Re: Basic question about lexical binding in relationship with "list assignment"

2019-01-02 Thread Elizabeth Mattijsen
Fixed with https://github.com/rakudo/rakudo/commit/23663609a7

> On 27 Dec 2018, at 09:29, Raymond Dresens  wrote:
> 
> Hello,
> 
> I'm getting up to speed with Perl 6 again after a long while, and I more
> or less 'hit my nose' against something that I can reduce to the
> following very basic snippet of code:
> 
>my $foo = 3;
>say $foo;
> 
>{
>say $foo;
> 
>my $foo = 6;
> 
>say $foo;
>}
> 
> This will not compile with Perl 6 (Rakudo 2018.12) -- lexical symbol
> '$foo' is already bound to an outer symbol; the implicit outer binding
> must be rewritten as OUTER::<$foo> before you can unambiguously declare
> a new '$foo' in this scope.
> 
> This will compile with Perl 5 when I add 'use v5.14;' at the top and it
> will then print 3, then 3 then 6 (as expected).
> 
> Well, it seems that I can 'cheat' by simply doing a list assignment:
> 
>my $foo = 3;
>say $foo;
> 
>{
>say $foo;
> 
>my ($foo) = 6; # avoid `... '$foo' is already bound ...'
> 
>say $foo;
>say $foo.WHAT; # is it really an integer?
>}
> 
> The output is:
> 
>3
>(Any)
>6
>(Int)
> 
> This behavior is fine I think (but a little unexpected due to my
> experience with Perl 5).
> 
> Is this behavior normal/wanted/intented (from a language/compiler
> perspective?).
> 
> Perhaps this shouldn't be and the compiler should also complain in this
> list assignment case, or perhaps generate a warning?
> 
> I'm not that confident to state that this is a bug ;)
> 
> Hence the reason why I kind-of report this,
> 
> I hope this is somewhat useful,
> 
> Thanks for your time,
> 
> Regards,
> 
> Raymond Dresens.


Re: Basic question about lexical binding in relationship with "list assignment"

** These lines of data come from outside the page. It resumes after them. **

(** Reading back one varint, at turn [10 - n] of the loop. *)
Lemma read_varint_loop_reads n v acc shift r tl :
  shift = 7 * (10 - Z.of_nat n) → 0 <= shift →
  0 <= v < 2 ^ (64 - shift) → 0 <= acc < 2 ^ shift →
  reads r (write_varint_loop n [] v) tl →
  read_varint_loop n acc shift r
  = (Ok (acc + v * 2 ^ shift), advance r (blen (write_varint_loop n [] v))).
Proof.
  revert v acc shift r. induction n as [|n IH]; intros v acc shift r Hs Hs0 Hv Ha Hr.
  { subst. cbn in Hv. lia. }
  assert (0 < 2 ^ shift) as Hpos by (apply Z.pow_pos_nonneg; lia).
  assert (shift <= 64) as Hs64.
  { destruct (decide (shift <= 64)); [done|]. rewrite Z.pow_neg_r in Hv by lia. lia. }
  assert (2 ^ 64 = 2 ^ (64 - shift) * 2 ^ shift) as Hsplit.
  { rewrite <-Z.pow_add_r by lia. f_equal. lia. }
  destruct (decide (v < 128)) as [Hlt|Hge].
  - rewrite write_varint_loop_last in Hr |- * by lia.
    assert (u8 (byte_of v) = v) as Hu by (rewrite u8_byte_of; apply Z.mod_small; lia).
    rewrite (read_varint_turn n acc shift r (byte_of v) [] tl Hs0 Ha);
      rewrite ?Hu, ?(Z.mod_small v 128) by lia; [|nia|intros ->; cbn in Hv; lia|done].
    by rewrite (proj2 (Z.ltb_lt _ _)) by lia.
  - assert (shift + 7 <= 64) as Hs7.
    { destruct (decide (shift + 7 <= 64)); [done|].
      assert (2 ^ (64 - shift) <= 2 ^ 6) by (apply Z.pow_le_mono_r; lia).
      change (2 ^ 6) with 64 in *. lia. }
    assert (2 ^ (shift + 7) = 2 ^ shift * 128) as Hp7 by (by rewrite Z.pow_add_r by lia).
    assert (2 ^ (64 - shift) = 2 ^ (64 - (shift + 7)) * 128) as Hq7.
    { change 128 with (2 ^ 7). rewrite <-Z.pow_add_r by lia. f_equal. lia. }
    pose proof (Z.mod_pos_bound v 128 ltac:(lia)) as Hmod.
    pose proof (Z.div_mod v 128 ltac:(lia)) as Hdm.
    assert (0 < 2 ^ (64 - (shift + 7))) as Hq by (apply Z.pow_pos_nonneg; lia).
    rewrite write_varint_loop_more in Hr |- * by lia.
    set (b := byte_of (v mod 128 + 128)) in *.
    assert (u8 b = v mod 128 + 128) as Hu.
    { subst b. rewrite u8_byte_of. apply Z.mod_small. lia. }
    assert (u8 b mod 128 = v mod 128) as Hum.
    { rewrite Hu, <-Z.add_mod_idemp_r, Z.mod_same, Z.add_0_r, Z.mod_mod by lia. done. }
    rewrite (read_varint_turn n acc shift r b _ tl Hs0 Ha) by (done || rewrite ?Hum; nia || lia).
    rewrite Hum.
    rewrite (proj2 (Z.ltb_ge _ _)) by lia.
    rewrite (IH (v / 128)); [|lia|lia|nia|nia|by eapply reads_advance1].
    rewrite advance_advance, blen_cons, Hp7.
    replace (acc + v mod 128 * 2 ^ shift + v / 128 * (2 ^ shift * 128))
      with (acc + v * 2 ^ shift) by nia. done.
Qed.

2018-12-27 Thread Elizabeth Mattijsen
I’d say it is a bug you do not get the error with “my ($foo) = 6”, as clearly 
the first “say $foo” inside the scope is referring to the inner $foo, not the 
outer $foo.  So I’d suggest filing an issue for that: 
https://github.com/rakudo/rakudo/issues

> On 27 Dec 2018, at 09:29, Raymond Dresens  wrote:
> 
> Hello,
> 
> I'm getting up to speed with Perl 6 again after a long while, and I more
> or less 'hit my nose' against something that I can reduce to the
> following very basic snippet of code
> 
>my $foo = 3;
>say $foo;
> 
>{
>say $foo;
> 
>my $foo = 6;
> 
>say $foo;
>}
> 
> This will not compile with Perl 6 (Rakudo 2018.12) -- lexical symbol
> '$foo' is already bound to an outer symbol; the implicit outer binding
> must be rewritten as OUTER::<$foo> before you can unambiguously declare
> a new '$foo' in this scope.
> 
> This will compile with Perl 5 when I add 'use v5.14;' at the top and it
> will then print 3, then 3 then 6 (as expected).
> 
> Well, it seems that I can 'cheat' by simply doing a list assignment:
> 
>my $foo = 3;
>say $foo;
> 
>{
>say $foo;
> 
>my ($foo) = 6; # avoid `... '$foo' is already bound ...'
> 
>say $foo;
>say $foo.WHAT; # is it really an integer?
>}
> 
> The output is:
> 
>3
>(Any)
>6
>(Int)
> 
> This behavior is fine I think (but a little unexpected due to my
> experience with Perl 5).
> 
> Is this behavior normal/wanted/intented (from a language/compiler
> perspective?).
> 
> Perhaps this shouldn't be and the compiler should also complain in this
> list assignment case, or perhaps generate a warning?
> 
> I'm not that confident to state that this is a bug ;)
> 
> Hence the reason why I kind-of report this,
> 
> I hope this is somewhat useful,
> 
> Thanks for your time,
> 
> Regards,
> 
> Raymond Dresens.


Re: Basic question about lexical binding in relationship with "list assignment"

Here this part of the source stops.